Et c’est ainsi que, lorsque Marie-Antoinette arrive à Versailles pour épouser Louis XVI, si on lui arrache son petit chien, on laisse tranquille son chocolatier, qui devient Chocolatier officiel de la Reine et intègre mille délices aux chocolats à boire de l’époque, comme la fleur d’oranger ou l’amande.
L’oeuf, du symbole de la fertilité aux joies innocentes de Pâques
Au XVIIIe siècle, les oeufs frais, traditionnellement peints et décorés en attente d’être consommés après le carême, sont vidés et remplis de chocolat liquide.
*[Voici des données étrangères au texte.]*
Lemma outsb_wp n : forall bs (Q : unit -> drv -> Prop) s w,
  at_base s -> nview (nic s) = w -> v_dma w = Some (true, Z.of_nat n) -> (0 < n <= length bs)%nat -> bytes bs ->
  v_crda w + Z.of_nat n <= 256 * reg w DP_PSTOP ->
  (forall h k, (k < NPOLLS)%nat ->
     nview h = drained (v_crda w + Z.of_nat n) k (set_ram (wr (v_ram w) (v_crda w) (take n bs)) w) -> Q tt (set_nic h s)) ->
  wp (outsb n bs) Q s.
Proof.
  induction n as [|n IH]; intros bs Q s w Hb Hw Hd Hn Hby Hfit HQ; [lia|]. destruct bs as [|b bs]; [simpl in Hn; lia|].
  apply Forall_cons in Hby as [Hbb Hby]. cbn [outsb]. wp_step. unfold out_b at 1. wp_step. rewrite Hb, u8_small by done.
  pose proof (out_data b (nic s) Hbb) as Ht. cbv zeta in Ht. rewrite Hw, Hd in Ht. unfold transferred in Ht.
  cbn [set_ram v_dma v_crda] in Ht. rewrite Hd in Ht. destruct Ht as (a' & k & Hk & Ha & Hv).
  set (h := outb (nbase + NE_DATA) b (nic s)) in *. rewrite Z.min_l in Ha by lia.
  assert (Ea : a' = v_crda w + 1) by (apply Ha; left; unfold reg in *; simpl in *; lia). subst a'. destruct n as [|n].
  - change (Z.of_nat 1 <=? 1) with true in Hv. cbv iota in Hv.
    specialize (HQ h k Hk Hv). destruct bs; cbn [outsb]; wp_step; exact HQ.
  - replace (Z.of_nat (S (S n)) <=? 1) with false in Hv by lia.
    apply (IH bs _ (set_nic h s) (nview h)); [done|done|rewrite Hv; simpl; do 2 f_equal; lia|simpl in Hn; lia|done| |].
    + rewrite Hv. unfold reg in *. cbn [set_dma set_ram v_crda v_reg]. lia.
    + intros h2 k2 Hk2 Hv2. apply (HQ h2 k2 Hk2). rewrite Hv2, Hv. unfold drained, set_dma, set_ram.
      cbn [v_ram v_reg v_reg1 v_page v_dma v_crda v_events v_rdc v_sent take wr]. f_equal. lia.
Qed.

(** Words written when the transfer is over. *)
Lemma outsw_idle_wp cnt : forall bs (Q : unit -> drv -> Prop) s,
  at_base s -> v_dma (nview (nic s)) = None -> bytes bs ->
  (forall h, nview h = nview (nic s) -> Q tt (set_nic h s)) -> wp (outsw cnt bs) Q s.
Proof.
  assert (Hret : forall (Q : unit -> drv -> Prop) s, (forall h, nview h = nview (nic s) -> Q tt (set_nic h s)) -> wp (mret tt) Q s).
  { intros Q s HQ. wp_step. specialize (HQ (nic s) eq_refl). by destruct s. }
  induction cnt as [|cnt IH]; intros bs Q s Hb Hd Hby HQ; [by apply Hret|]. destruct bs as [|b0 [|b1 bs]]; [by apply Hret..|].
  apply Forall_cons in Hby as [Hb0 Hby]. apply Forall_cons in Hby as [Hb1 Hby]. cbn [outsw]. do 2 wp_step. rewrite Hb.
  pose proof (outw_data (b0, b1) (nic s) Hb0 Hb1) as Ht. cbv zeta in Ht. rewrite Hd in Ht. specialize (Ht ltac:(done)).
  unfold transferred in Ht. rewrite Hd in Ht. apply IH; [done|by cbn [nic set_nic]; rewrite Ht|done|].
  intros h Hv. apply HQ. rewrite Hv. exact Ht.
Qed.

Lemma outsw_wp cnt : forall n bs (Q : unit -> drv -> Prop) s w,
  at_base s -> nview (nic s) = w -> v_dma w = Some (true, Z.of_nat n) -> (0 < n <= 2 * cnt)%nat -> (2 * cnt <= length bs)%nat -> bytes bs ->
  v_crda w + Z.of_nat n <= 256 * reg w DP_PSTOP ->
  (forall h k, (k < NPOLLS)%nat ->
     nview h = drained (v_crda w + Z.of_nat n) k (set_ram (wr (v_ram w) (v_crda w) (take n bs)) w) -> Q tt (set_nic h s)) ->
  wp (outsw cnt bs) Q s.
Proof.
  induction cnt as [|cnt IH]; intros n bs Q s w Hb Hw Hd Hn Hl Hby Hfit HQ; [lia|]. destruct bs as [|b0 [|b1 bs]]; [simpl in Hl; lia..|].
  apply Forall_cons in Hby as [Hb0 Hby]. apply Forall_cons in Hby as [Hb1 Hby]. cbn [outsw length] in *. do 2 wp_step. rewrite Hb.
  pose proof (outw_data (b0, b1) (nic s) Hb0 Hb1) as Ht. cbv zeta in Ht. rewrite Hw, Hd in Ht.
  specialize (Ht ltac:(intros n' [= <-] Hn'; lia)). unfold transferred in Ht. cbn [set_ram v_dma v_crda] in Ht. rewrite Hd in Ht.
  destruct Ht as (a' & k & Hk & Ha & Hv). set (h := outw (nbase + NE_DATA) (b0, b1) (nic s)) in *.
  assert (Ea : a' = v_crda w + Z.min 2 (Z.of_nat n)) by (apply Ha; left; unfold reg in *; simpl in *; lia). subst a'. clear Ha.
  destruct (Z.leb_spec (Z.of_nat n) 2) as [Hle|Hlt].
  - apply outsw_idle_wp; [done|by cbn [nic set_nic]; rewrite Hv|done|]. intros h2 Hv2. apply (HQ h2 k Hk).
    rewrite Hv2. cbn [nic set_nic]. rewrite Hv, Z.min_r by lia. by destruct n as [|[|[|n]]]; [lia|..|lia].
  - rewrite Z.min_l in Hv by lia. replace (Z.of_nat n =? 1) with false in Hv by lia.
    apply (IH (n - 2)%nat bs _ (set_nic h s) (nview h)); [done|done|rewrite Hv; simpl; do 2 f_equal; lia|lia|lia|done| |].
    + rewrite Hv. unfold reg in *. cbn [set_dma set_ram v_crda v_reg]. lia.
    + intros h2 k2 Hk2 Hv2. apply (HQ h2 k2 Hk2). rewrite Hv2, Hv. unfold drained, set_dma, set_ram.
      cbn [v_ram v_reg v_reg1 v_page v_dma v_crda v_events v_rdc v_sent]. assert (Et : take n (b0 :: b1 :: bs) = b0 :: b1 :: take (n - 2) bs) by (by destruct n as [|[|n]]; [lia..|simpl; rewrite Nat.sub_0_r]).
      rewrite Et. cbn [wr fst snd]. f_equal; [f_equal; lia|lia].
Qed.
End Access.
(* ===== verification/NeCard.v ===== *)
(** * The NE2000 driver with a card

    What the driver guarantees: the transmit queue over every history of
    writes and interrupts, reception of a frame; and two defects of the
    reception.  [sim_card] is a card that satisfies the laws of [NicSpec], for
    the examples. *)

From stdpp Require Import base numbers list gmap strings sets.
From Stdlib Require Import Lia ZArith ZifyBool.
From S2P Require Import Prelude Ne NeCorrect NeSend.
Open Scope Z_scope.

(** ** Transmission *)


(** ** Reception *)

(** A frame in the ring, at the page after the boundary: header and data, up to
    the end of the ring and then from its start. *)
Record frame_at `{HS : NicSpec} (s : drv) (next : Z) (d1 d2 : list Z) : Prop := FrameAt {
  fr_ring : ring_ok s;
  fr_size : ETH_MIN_SIZE <= Z.of_nat (length (d1 ++ d2)) <= ETH_MAX_SIZE;
  fr_there : after (ne s) (reg (nview (nic s)) DP_BNRY) <> reg1 (nview (nic s)) DP_CURR;
  fr_next : recv_startpage (ne s) <= next < recv_stoppage (ne s);
  fr_header : exists status, is_byte status /\ Z.land status RSR_PRX <> 0 /\
    rd (v_ram (nview (nic s))) (256 * after (ne s) (reg (nview (nic s)) DP_BNRY)) 4 =
      [status; next; Z.of_nat (length (d1 ++ d2) + 4) mod 256; Z.of_nat (length (d1 ++ d2) + 4) / 256];
  fr_data1 : rd (v_ram (nview (nic s))) (256 * after (ne s) (reg (nview (nic s)) DP_BNRY) + 4) (length d1) = d1;
  fr_data2 : rd (v_ram (nview (nic s))) (256 * recv_startpage (ne s)) (length d2) = d2;
  fr_end : let room := (recv_stoppage (ne s) - after (ne s) (reg (nview (nic s)) DP_BNRY)) * 256 in
    if decide (d2 = []) then 4 + Z.of_nat (length d1) <= room else 4 + Z.of_nat (length d1) = room
}.

Section Receive.
Context `{HS : NicSpec}.

Lemma read_frame_outcome s next d1 d2 bufsize :
  frame_at s next d1 d2 -> Z.of_nat (length (d1 ++ d2)) <= bufsize < 2 ^ 31 ->
  let size := Z.of_nat (length (d1 ++ d2)) in
  let page := after (ne s) (reg (nview (nic s)) DP_BNRY) in
  let room := (recv_stoppage (ne s) - page) * 256 in
  exists s' stores, ne_pio_read true bufsize s = Ok (size, stores) s' /\ ne s' = ne s /\
    quiet (set_reg DP_BNRY (u8 (before (ne s) next)) (nview (nic s))) (nview (nic s')) /\
    if room <? size then
      exists b1 b2, stores = [(0, b1); (room, b2)] /\ length b1 = stored s (Z.to_nat room) /\
        length b2 = stored s (Z.to_nat (size - room)) /\
        take (Z.to_nat (size - room)) b2 = rd (v_ram (nview (nic s))) (256 * recv_startpage (ne s)) (Z.to_nat (size - room))
    else
      exists bs, stores = [(0, bs)] /\ length bs = stored s (Z.to_nat size) /\
        (4 + size <= room -> take (Z.to_nat size) bs = rd (v_ram (nview (nic s))) (256 * page + 4) (Z.to_nat size)).
Proof.
  intros [Hring Hsize Hth Hnx (status & Hst & Hprx & Hhdr) _ _ _] Hbuf size page room. pose proof Hring as [_ _ Hpg _ _].
  unfold ETH_MIN_SIZE, ETH_MAX_SIZE in *.
  assert (Hsz : Z.of_nat (length (d1 ++ d2) + 4) mod 256 + 256 * (Z.of_nat (length (d1 ++ d2) + 4) / 256) - 4 = size).
  { pose proof (Z.div_mod (Z.of_nat (length (d1 ++ d2) + 4)) 256). unfold size. lia. }
  assert (Hw : wp (ne_pio_read true bufsize) (fun r s' => ne s' = ne s /\
    read_outcome s true bufsize (status, next, Z.of_nat (length (d1 ++ d2) + 4) mod 256, Z.of_nat (length (d1 ++ d2) + 4) / 256) r.1 r.2 (nview (nic s'))) s).
  { eapply ne_pio_read_wp; [done|lia|done| |by intros s' r stores; split].
    repeat constructor; unfold is_byte in *; try lia; try (apply Z.mod_pos_bound; lia); [apply Z.div_pos; lia|apply Z.div_lt_upper_bound; lia]. }
  destruct (wp_elim _ _ _ Hw) as ([r stores] & s' & Hrun & Hne & Hout). exists s', stores. unfold read_outcome in Hout. cbn [fst snd] in Hout.
  rewrite Hsz in Hout. fold page in Hout, Hth. fold room in Hout. rewrite (proj2 (Z.eqb_neq page _) Hth) in Hout.
  unfold ETH_MIN_SIZE, ETH_MAX_SIZE in Hout. rewrite (proj2 (Z.eqb_neq _ 0) Hprx) in Hout.
  replace ((size <? 60) || (1514 <? size) || false) with false in Hout by lia.
  replace (negb true || (bufsize <? size)) with false in Hout by lia. destruct Hout as (-> & Hq & Hres). done.
Qed.
End Receive.

Lemma take_rd m a k n : (k <= n)%nat -> take k (rd m a n) = rd m a k.
Proof.
  intros Hk. replace n with (k + (n - k))%nat by lia. rewrite rd_app. rewrite take_app_le by (rewrite length_rd; lia).
  apply take_ge. rewrite length_rd. lia.
Qed.

Lemma before_range n p : 0 < recv_startpage n /\ recv_startpage n + 6 <= recv_stoppage n < 256 ->
  recv_startpage n <= p < recv_stoppage n -> recv_startpage n <= before n p < recv_stoppage n.
Proof. intros Hn Hp. unfold before. rewrite u32_small by lia. destruct (Z.ltb_spec (p - 1) (recv_startpage n)); lia. Qed.


(** A frame that goes around the end of the receive ring is corrupted.  The
    driver counts the bytes left in the ring from the page of the frame and not
    from its data, four bytes further: the bytes it stores from the number
    [room] of bytes left on are not the ones of the frame from there on, but the
    ones four bytes earlier. *)
Theorem ne_pio_read_wrap_shifts `{HS : NicSpec} s next d1 d2 bufsize :
  let size := length (d1 ++ d2) in
  let room := (recv_stoppage (ne s) - after (ne s) (reg (nview (nic s)) DP_BNRY)) * 256 in
  frame_at s next d1 d2 -> Z.of_nat size <= bufsize < 2 ^ 31 -> room < Z.of_nat size ->
  exists s' b1 b2, ne_pio_read true bufsize s = Ok (Z.of_nat size, [(0, b1); (room, b2)]) s' /\
    take (size - Z.to_nat room) b2 = slice (Z.to_nat room - 4) (size - Z.to_nat room) (d1 ++ d2).
Proof.
  intros size room Hfr Hbuf Hroom. destruct (read_frame_outcome s next d1 d2 bufsize Hfr Hbuf) as (s' & stores & Hrun & _ & _ & Hres).
  cbv zeta in Hres. fold room in Hres. fold size in Hres. rewrite (proj2 (Z.ltb_lt _ _) Hroom) in Hres.
  destruct Hres as (b1 & b2 & -> & _ & _ & Hb2). exists s', b1, b2. split; [done|].
  pose proof Hfr as [[_ _ Hpg _ Hbn] _ _ _ _ _ Hd2 Hend]. cbv zeta in Hend. fold room in Hend.
  pose proof (after_range (ne s) _ Hbn) as Hpage.
  assert (Hlen : (length d1 + length d2 = size)%nat) by (unfold size; by rewrite length_app).
  assert (Hl1 : 4 + Z.of_nat (length d1) = room).
  { destruct (decide (d2 = [])) as [->|]; [simpl in *; lia|done]. }
  replace (Z.to_nat (Z.of_nat size - room)) with (size - Z.to_nat room)%nat in Hb2 by lia.
  rewrite Hb2, <- (take_rd _ _ _ (length d2)), Hd2 by lia. unfold slice. rewrite drop_app_ge by lia.
  replace (Z.to_nat room - 4 - length d1)%nat with 0%nat by lia. by rewrite drop_0.
Qed.

(** In a 16-bit slot, which a NE2000 has, [ne_getblock] reads as many words as
    it was asked for bytes: [ne_pio_read] stores twice the size of the frame, and
    past the end of a buffer of less than that. *)
Theorem ne_pio_read_overruns `{HS : NicSpec} s next data bufsize :
  frame_at s next data [] -> is16bit (ne s) = true -> Z.of_nat (length data) <= bufsize < 2 * Z.of_nat (length data) ->
  exists s' bs, ne_pio_read true bufsize s = Ok (Z.of_nat (length data), [(0, bs)]) s' /\
    length bs = (2 * length data)%nat /\ bufsize < Z.of_nat (length bs).
Proof.
  intros Hfr H16 Hbuf. pose proof (fr_size _ _ _ _ Hfr) as Hsz. rewrite app_nil_r in Hsz. unfold ETH_MAX_SIZE in Hsz.
  destruct (read_frame_outcome s next data [] bufsize Hfr) as (s' & stores & Hrun & Hne & Hq & Hres); [rewrite app_nil_r; lia|].
  pose proof (fr_end _ _ _ _ Hfr) as Hend. cbv zeta in Hend. rewrite decide_True in Hend by done. rewrite app_nil_r in *.
  rewrite (proj2 (Z.ltb_ge _ _)) in Hres by lia. destruct Hres as (bs & -> & Hl & _). exists s', bs.
  unfold stored in Hl. rewrite H16 in Hl. split_and!; [done|lia|lia].
Qed.

(** ** A card *)

Module SimNic.

Definition port : Z := 0x300.

(** [c] bytes through the data port. *)
Definition step (c : Z) (w : view) : view :=
  match v_dma w with
  | None => w
  | Some (d, n) => if n <=? c then set_dma None (v_crda w + Z.min c n) (Some 0%nat) w
                   else set_dma (Some (d, n - c)) (v_crda w + Z.min c n) (v_rdc w) w
  end.

Definition sim_inb (p : Z) (w : view) : Z * view :=
  let p := p - port in
  if p =? NE_DATA then (at_ (v_ram w) (v_crda w), step 1 w)
  else if v_page w =? 0 then
    if p =? DP_ISR then (isr_value w, isr_read w)
    else if p =? DP_CRDA0 then (v_crda w mod 256, w)
    else if p =? DP_CRDA1 then (v_crda w / 256 mod 256, w)
    else (reg w p, w)
  else (reg1 w p, w).

Definition sim_outb (p v : Z) (w : view) : view :=
  let p := p - port in
  if p =? NE_DATA then
    step 1 (match v_dma w with Some (true, _) => set_ram (<[v_crda w := v]> (v_ram w)) w | _ => w end)
  else if p =? DP_CR then command v w
  else if v_page w =? 0 then (if p =? DP_ISR then isr_ack v w else set_reg p v w)
  else set_reg1 p v w.

Definition sim_inw (p : Z) (w : view) : Z * Z * view :=
  (at_ (v_ram w) (v_crda w), at_ (v_ram w) (v_crda w + 1), step 2 w).

Definition sim_outw (p : Z) (v : Z * Z) (w : view) : view :=
  step 2 (match v_dma w with
          | Some (true, n) => set_ram (if n =? 1 then <[v_crda w := v.1]> (v_ram w)
                                       else <[v_crda w + 1 := v.2]> (<[v_crda w := v.1]> (v_ram w))) w
          | _ => w end).

Global Instance sim_ports : Ports := {| hw := view; inb := sim_inb; outb := sim_outb; inw := sim_inw; outw := sim_outw |}.

Lemma step_transferred c w : transferred 1 c w (step c w).
Proof.
  unfold transferred, step. destruct (v_dma w) as [[d n]|]; [|done]. exists (v_crda w + Z.min c n), 0%nat. split_and!; [lia|done|done].
Qed.

Lemma off p : port + p - port = p.
Proof. unfold port. lia. Qed.

Global Program Instance sim_card : NicSpec := {| nbase := port; nview := id; NPOLLS := 1 |}.
Next Obligation. intros v h _. unfold outb, sim_ports, sim_outb. by rewrite off. Qed.
Next Obligation.
  intros p v h _ Hw Hp. unfold outb, sim_ports, sim_outb, id in *. rewrite off. unfold page0_writable, NE_DATA, DP_CR, DP_ISR in *.
  replace (p =? 16) with false by lia. replace (p =? 0) with false by lia. replace (p =? 7) with false by lia. by rewrite Hp.
Qed.
Next Obligation. intros v h _ Hp. unfold outb, sim_ports, sim_outb, id in *. rewrite off. by rewrite Hp. Qed.
Next Obligation.
  intros p v h _ Hw Hp. unfold outb, sim_ports, sim_outb, id in *. rewrite off. unfold NE_DATA, DP_CR, DP_ISR in *.
  replace (p =? 16) with false by lia. replace (p =? 0) with false by lia. by rewrite Hp.
Qed.
Next Obligation. intros h Hp. unfold inb, sim_ports, sim_inb, id in *. rewrite off, Hp. done. Qed.
Next Obligation. intros h Hp. unfold inb, sim_ports, sim_inb, id in *. rewrite off, Hp. done. Qed.
Next Obligation. intros h Hp. unfold inb, sim_ports, sim_inb, id in *. rewrite off, Hp. done. Qed.
Next Obligation. intros h Hp. unfold inb, sim_ports, sim_inb, id in *. rewrite off, Hp. done. Qed.
Next Obligation. intros h Hp. unfold inb, sim_ports, sim_inb, id in *. rewrite off, Hp. done. Qed.
Next Obligation.
  intros h. unfold inb, sim_ports, sim_inb, id in *. rewrite off. split; [apply step_transferred|]. by destruct (v_dma h) as [[[] n]|].
Qed.
Next Obligation.
  intros h. unfold inw, sim_ports, sim_inw, id in *. split; [apply step_transferred|]. by destruct (v_dma h) as [[[] n]|].
Qed.
Next Obligation. intros v h _ w. unfold outb, sim_ports, sim_outb, id in *. rewrite off. apply step_transferred. Qed.
Next Obligation. intros v h _ _ w _. unfold outw, sim_ports, sim_outw, id in *. apply step_transferred. Qed.
End SimNic.

(** ** Examples *)

Definition final {A} (m : M drv A) (s : drv) : drv := match m s with Ok _ s' => s' | _ => s end.

Lemma final_Ok {A} (m : M drv A) s r : returned (m s) = Some r -> m s = Ok r (final m s).
Proof. unfold final, returned. destruct (m s); [|done..]. by intros [= ->]. Qed.

Definition demo_ne : ne_t := set_probed true (blank_ne 0 0x300).
Definition demo_si : drv := Drv SimNic.sim_ports (View ∅ ∅ ∅ 0 None 32 [] None []) demo_ne [].
Definition demo_s0 : drv := final ne_init demo_si.
Definition demo_packet : list Z := (fun i => i mod 256) <$> seqZ 1 120.
Definition demo_s1 : drv := final (ne_pio_write 5 demo_packet 60) demo_s0.

Lemma demo_init : ne_init demo_si = Ok tt demo_s0.
Proof. unfold demo_s0. apply (final_Ok ne_init demo_si tt). vm_compute. reflexivity. Qed.

Lemma demo_write : ne_pio_write 5 demo_packet 60 demo_s0 = Ok 60 demo_s1.
Proof. unfold demo_s1. apply (final_Ok (ne_pio_write 5 demo_packet 60) demo_s0 60). vm_compute. reflexivity. Qed.

Lemma demo_reach : tx_reach demo_s0 demo_s1 [take 60 demo_packet] [take 60 demo_packet].
Proof.
  apply (tx_write demo_s0 demo_s0 [] [] 5 demo_packet 60 60 demo_s1).
  - constructor.
  - lia.
  - split; [apply (bool_decide_unpack _); vm_compute; exact I|vm_compute; lia].
  - vm_compute. lia.
  - exact demo_write.
Qed.


(** A frame of which [d1] lies after the header at page [page] and [d2] at the
    start of the ring. *)
Definition demo_ring (is16 : bool) (page : Z) (d1 d2 : list Z) : drv :=
  let size := Z.of_nat (length (d1 ++ d2)) + 4 in
  let m := wr (wr ∅ (256 * page) ([1; 0x4E; size mod 256; size / 256] ++ d1)) (256 * 0x4C) d2 in
  Drv SimNic.sim_ports (View m {[DP_PSTOP := 0x80; DP_BNRY := page - 1]} {[DP_CURR := 0x4E]} 0 None 0 [] None [])
      (layout (set_probed is16 (blank_ne 0 0x300))) [].

Definition demo_data (n : Z) : list Z := (fun i => i mod 256) <$> seqZ 1 n.

Lemma demo_frame : frame_at (demo_ring true 0x60 (demo_data 60) []) 0x4E (demo_data 60) [].
Proof.
  split.
  - split; try (vm_compute; reflexivity); try (vm_compute; split; congruence). vm_compute. split_and!; congruence.
  - vm_compute. split; congruence.
  - vm_compute. congruence.
  - vm_compute. split; congruence.
  - exists 1. split_and!; [by split|done|vm_compute; reflexivity].
  - vm_compute. reflexivity.
  - vm_compute. reflexivity.
  - vm_compute. congruence.
Qed.

Lemma demo_wrapped : frame_at (demo_ring true 0x7F (demo_data 252) (demo_data 48)) 0x4E (demo_data 252) (demo_data 48).
Proof.
  split.
  - split; try (vm_compute; reflexivity); try (vm_compute; split; congruence). vm_compute. split_and!; congruence.
  - vm_compute. split; congruence.
  - vm_compute. congruence.
  - vm_compute. split; congruence.
  - exists 1. split_and!; [by split|done|vm_compute; reflexivity].
  - vm_compute. reflexivity.
  - vm_compute. reflexivity.
  - vm_compute. reflexivity.
Qed.


Lemma ne_pio_read_wrap_shifts_witness :
  exists s' b1 b2, ne_pio_read true 1514 (demo_ring true 0x7F (demo_data 252) (demo_data 48)) = Ok (300, [(0, b1); (256, b2)]) s' /\
    take 44 b2 = slice 252 44 (demo_data 252 ++ demo_data 48).
Proof.
  apply (ne_pio_read_wrap_shifts (demo_ring true 0x7F (demo_data 252) (demo_data 48)) 0x4E (demo_data 252) (demo_data 48) 1514 demo_wrapped);
    [vm_compute; split; congruence|vm_compute; congruence].
Defined.

Lemma ne_pio_read_overruns_witness :
  exists s' bs, ne_pio_read true 60 (demo_ring true 0x60 (demo_data 60) []) = Ok (60, [(0, bs)]) s' /\ length bs = 120%nat /\ 60 < Z.of_nat (length bs).
Proof.
  apply (ne_pio_read_overruns (demo_ring true 0x60 (demo_data 60) []) 0x4E (demo_data 60) 60 demo_frame);
    [reflexivity|vm_compute; split; congruence].
Defined.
On sait que, dans toutes les cours d’Europe et jusqu’aux splendeurs des oeufs Fabergé en Russie, les souverains aimaient offrir des oeufs aux membres de leur famille comme à leurs maîtresses… Le chocolat, un clin d’oeil libertin, peut-être ?
Ce n’est qu’au milieu du XIXe siècle qu’on invente un mélange de beurre de cacao, de sucre et de chocolat en poudre qui permet d’obtenir une pâte molle à verser dans les moules. Le chocolat se démocratise rapidement à l’ère industrielle… Qui s’avère être aussi le siècle des cocottes.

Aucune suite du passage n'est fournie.